The woman, who was identified only by the pseudonym Huan Huan, told her local television station on the weekend that her troubles had begun a month before when she had cosmetic surgery on her nose.

The change in her appearance was too much for China’s widely used facial recognition software, which was no longer able to identify Ms Huan Huan, 21, from Wenzhou in Zhejiang province.

Speaking on Wenzhou City Television, Ms Huan said she discovered she had been logged out of the online shopping and payment gateways she used because the secure identification process, backed by facial recognition technology, simply did not know who she was.

Ms Huan said her work was also affected as she could no longer sign in and off work by scanning her face. Checking in to hotels and boarding high-speed trains had also become a problem as she had used facial recognition to register on those platforms, the report said.

“After the surgery, there was a big difference.
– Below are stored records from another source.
Lemma submit_submits u c past :
  tw free past (SubmitToRelay (gw_Endpoint g) {| su_UpdateID := up_ID u; su_ConversationID := c; su_Text := up_Text u;
      su_ChatID := up_ChatID u; su_ThreadID := up_ThreadID u; su_ReplyToID := up_ReplyToID u |})
    (fun r past' => exists tail, past' = past ++ tail /\ submitted u c r tail).
Proof.
  assert (forall past2 tail reply, past2 = past ++ tail -> tw free past2 (call (SendTelegramInbound {|
    im_ConversationID := c; im_FromEndpoint := gw_Endpoint g; im_FromParticipant := TelegramUserParticipant; im_Body := up_Text u;
    im_InReplyToMessageID := fst reply; im_InReplyToEndpoint := snd reply; im_TelegramThreadID := up_ThreadID u;
    im_IdempotencyKey := "telegram-update:" +:+ decimal (up_ID u) |}))
    (fun r past' => exists tail, past' = past ++ tail /\ submitted u c r tail)) as Hsend.
  { intros past2 tail reply ->. split; [done|]. intros r _. eexists. split; [by rewrite <-app_assoc|].
    destruct r as [e|[]]; [intros _|]; (eexists; split; [|rewrite elem_of_app, list_elem_of_singleton; by right]); by split_and!. }
  unfold SubmitToRelay. apply tw_check; [exists []; by rewrite app_nil_r|]. cbn [su_ReplyToID].
  case_match; [|by apply (Hsend _ [] ("", "")); rewrite app_nil_r].
  apply (tw_try _ _ _ _ _ (fun r past' => exists tail, past' = past ++ tail /\
    match r with inl e => isPermanentRelayFailure e = false | inr _ => True end)).
  - split; [done|]. intros [e|ref] Hpos; [apply lookup_fails in Hpos as ->; by eexists|]. cbn. repeat case_match; by eexists.
  - intros e past' (tail & -> & He). exists tail. split; [done|]. cbn. by rewrite He.
  - intros reply past' (tail & -> & _). by apply (Hsend _ tail reply).
Qed.

Lemma text_handled u c past :
  tw free (past ++ [Did (Database (Route (up_ChatID u) (up_ThreadID u))) (inr (Some c))]) (handleText g u c) (handles u).
Proof.
  unfold handleText. eapply tw_bind; [apply submit_submits|]. intros r past' (tail & -> & Hs).
  assert (forall m r ev, Did (SendTelegramInbound m) r ∈ tail ->
    [Did (Database (Route (up_ChatID u) (up_ThreadID u))) (inr (Some c)); Did (SendTelegramInbound m) r; ev] `sublist_of`
    ((past ++ [Did (Database (Route (up_ChatID u) (up_ThreadID u))) (inr (Some c))]) ++ tail) ++ [ev]) as Hsub.
  { intros m r0 ev Hin. rewrite <-!app_assoc. apply sublist_inserts_l. cbn. constructor.
    apply (sublist_app [Did (SendTelegramInbound m) r0] tail [ev] [ev]); [|done]. by apply singleton_sublist_l. }
  destruct r as [e|[]]; cbn in Hs.
  - case_match eqn:Hperm; [|done]. destruct (Hs eq_refl) as (m & Hm & Hin). apply tw_db; [done|]. intros [].
    eapply handled_refused; [exact Hm|]. destruct e as [| |[]| | |]; try done. by apply Hsub.
  - destruct Hs as (m & Hm & Hin). apply tw_db; [done|]. intros []. eapply handled_sent; [exact Hm|]. by apply Hsub.
Qed.

Lemma update_handled u past : tw free past (Handle g u) (handles u).
Proof.
  unfold Handle. apply tw_check; [done|]. apply tw_db; [done|]. intros [].
  { apply handled_before. rewrite elem_of_app, list_elem_of_singleton. auto. }
  case_match eqn:Hc; [apply callback_handled; by apply negb_true_iff, bool_decide_eq_false in Hc|].
  case_match eqn:Hu; [apply inert_handled; unfold ordinaryText; apply negb_true_iff in Hu; by rewrite Hu, andb_false_r|].
  case_match eqn:Hcmd; [by apply command_handled|].
  case_match eqn:Hb; [apply inert_handled; unfold ordinaryText; by rewrite Hb, andb_false_r|].
  apply tw_db; [done|]. intros [c|]; [apply text_handled|]. apply tw_db; [done|]. intros [].
  apply handled_unrouted. rewrite <-app_assoc. by apply sublist_inserts_l.
Qed.

(** The page is handled, and the offset is behind it. *)
Definition pageHandled (updates : list Update) (next : Z) (past : list Event) : Prop :=
  Forall (handled g past) updates /\
  (Forall (fun u => is_int64 (up_ID u) /\ up_ID u < int64_max) updates -> Forall (fun u => up_ID u < next) updates).

Lemma page_handled updates events next past :
  tw free past (handleAll g events next updates) (fun r past' =>
    match r.2 with
    | inl _ => True
    | inr next' => pageHandled updates next' past' /\
        (Forall (fun u => is_int64 (up_ID u) /\ up_ID u < int64_max) updates -> next <= next')
    end).
Proof.
  revert events next past. induction updates as [|u updates IH]; intros events next past; cbn [handleAll].
  { split; [split; [constructor|]|]; [constructor|lia]. }
  eapply tw_bind; [apply update_handled|]. intros [e|event] past' Hh; [done|]. eapply tw_weaken; [|apply tw_and; [apply IH|apply tw_grows]].
  intros [events' [e|next']] past'' [Hr [tail ->]]; [done|]. cbn in Hr. destruct Hr as [[Hf Hlt] Hle]. split; [split|].
  - constructor; [by apply handled_later|done].
  - intros [Hu Hus]%Forall_cons. constructor; [|by apply Hlt]. specialize (Hle Hus). destruct Hu as [Hu Hmax].
    rewrite wrap64_id in Hle by (unfold is_int64, int64_min, int64_max in *; lia). case_match eqn:Hn; lia.
  - intros [Hu Hus]%Forall_cons. specialize (Hle Hus). destruct Hu as [Hu Hmax].
    rewrite wrap64_id in Hle by (unfold is_int64, int64_min, int64_max in *; lia). case_match eqn:Hn; lia.
Qed.
End Updates.

(** The offset stays, or a page that was asked for at it is handled. *)
Definition confirms (g : Gateway) (offset next : Z) (past : list Event) : Prop :=
  next = offset \/ exists page, Did (Updates offset) (inr page) ∈ past /\ pageHandled g page next past.

Lemma confirms_later g offset next past tail : confirms g offset next past -> confirms g offset next (past ++ tail).
Proof.
  intros [->|(page & Hin & Hf & Hlt)]; [by left|]. right. exists page. split; [by apply elem_of_app; left|].
  split; [|done]. eapply Forall_impl; [exact Hf|]. intros u. apply handled_later.
Qed.

Lemma page_confirms g offset past :
  tw free past (RunOnce g offset) (fun r past' => match r.2 with inl _ => True | inr next => confirms g offset next past' end).
Proof.
  unfold RunOnce. split; [done|]. intros [e|page] _; [done|].
  eapply tw_weaken; [|apply tw_and; [apply page_handled|apply tw_grows]].
  intros [events [e|next]] past' [Hr [tail ->]]; [done|]. destruct Hr as [Hpage _]. right. exists page. split; [|done].
  rewrite !elem_of_app, list_elem_of_singleton. auto.
Qed.

Lemma cycle_confirms g offset past : tw free past (SyncOnce g offset) (fun r past' => confirms g offset r.1 past').
Proof.
  assert (forall past e, confirms g offset (offset, e : option SyncError).1 past) as Hstay by (by left).
  unfold SyncOnce. case_match; [apply Hstay|]. apply tw_then. intros [e|[]] tail1; [apply Hstay|].
  apply tw_then. intros [e|[]] tail2; [apply Hstay|]. eapply tw_bind; [apply page_confirms|].
  intros [events [e|next]] past' Hr; [apply Hstay|]. cbn in Hr.
  apply tw_then. intros [e|deliveries] tail3; [by apply confirms_later|]. apply tw_then.
  intros [o [[phase e]|]] tail4; by do 2 apply confirms_later.
Qed.

Lemma turn_confirms g offset past : tw free past (gatewayTurn g offset) (fun r past' => confirms g offset r.1 past').
Proof.
  unfold gatewayTurn. eapply tw_bind; [apply cycle_confirms|]. intros [next e] past' Hr. cbn in Hr.
  assert (forall past b, confirms g offset (offset, b : bool).1 past) as Hstay by (by left).
  apply tw_then. intros now tail. destruct e as [e|]; (eapply tw_bind; [apply tw_grows|]); intros recorded ? [tail2 ->];
    repeat case_match; by do 2 apply confirms_later || apply Hstay.
Qed.

(** C15: A turn moves the offset of getUpdates only over a page whose every update
    was handled: it was processed before, or there was nothing to send, or it
    was marked after the relay took its text or refused it for good.  The new
    offset is behind all of them. *)
Theorem confirmed_handled g offset tr next more :
  runs (gatewayTurn g offset) tr (Ret (next, more)) ->
  next = offset \/ exists page, Did (Updates offset) (inr page) ∈ tr /\
    Forall (handled g tr) page /\
    (Forall (fun u => is_int64 (up_ID u) /\ up_ID u < int64_max) page -> Forall (fun u => up_ID u < next) page).
Proof. intros Hr. exact (tw_runs possible free [] _ _ tr _ (turn_confirms g offset []) Hr). Qed.

(** ** The text of a delivery *)

Fixpoint stripPrefix (code l : list Z) : option (list Z) :=
  match code, l with
  | [], _ => Some l
  | c :: code, b :: l => if c =? b then stripPrefix code l else None
  | _, _ => None
  end.

(** How a reader of HTML shows the five entities. *)
Definition entities : list (Z * list Z) :=
  [(0x26, bytesOf "&amp;"); (0x27, bytesOf "&#39;"); (0x3C, bytesOf "&lt;"); (0x3E, bytesOf "&gt;"); (0x22, bytesOf "&#34;")].
Fixpoint readEntity (table : list (Z * list Z)) (l : list Z) : option (Z * list Z) :=
  match table with
  | [] => None
  | (b, code) :: table => match stripPrefix code l with Some rest => Some (b, rest) | None => readEntity table l end
  end.
Fixpoint unescapeFuel (fuel : nat) (l : list Z) : list Z :=
  match fuel, l with
  | S fuel, b :: rest =>
      match readEntity entities l with
      | Some (c, rest) => c :: unescapeFuel fuel rest
      | None => b :: unescapeFuel fuel rest
      end
  | _, _ => []
  end.
Definition unescape (l : list Z) : list Z := unescapeFuel (length l) l.

Definition special (b : Z) : bool := bool_decide (b ∈ entities.*1).

Lemma escape_plain b : special b = false -> escapeByte b = [b].
Proof.
  intros Hb%bool_decide_eq_false. unfold escapeByte. repeat case_match; try done; rewrite Z.eqb_eq in *; subst; exfalso; apply Hb;
    by apply (bool_decide_unpack _); vm_compute.
Qed.

Lemma read_special b rest : special b = true -> readEntity entities (escapeByte b ++ rest) = Some (b, rest).
Proof.
  intros Hb%bool_decide_eq_true. unfold entities in Hb. cbn [fmap list_fmap fst] in Hb. rewrite !elem_of_cons, elem_of_nil in Hb.
  destruct Hb as [->|[->|[->|[->|[->|[]]]]]]; by vm_compute.
Qed.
Facial recognition could not recognise her as many key parameters had been altered. So I suggested that she update her ID card [to update her appearance in the system],” her doctor Xu Shuqing said.

Ms Huan did not blame the facial recognition technology for her difficulties, admitting that her “entire face looks very different. Even my mum couldn’t recognise me after the surgery”, she said.

Despite all the trouble of updating her ID and registering her new face on all the online platforms she used, Huan said she was very happy with her new nose.

The growing popularity of cosmetic surgery is proving a challenge for facial recognition technology. In January, another woman, in Urumqi, Xinjiang, failed to pay a fine for a traffic rule violation because her face did not match the one stored in the police system, according to online news video platform Pear Video.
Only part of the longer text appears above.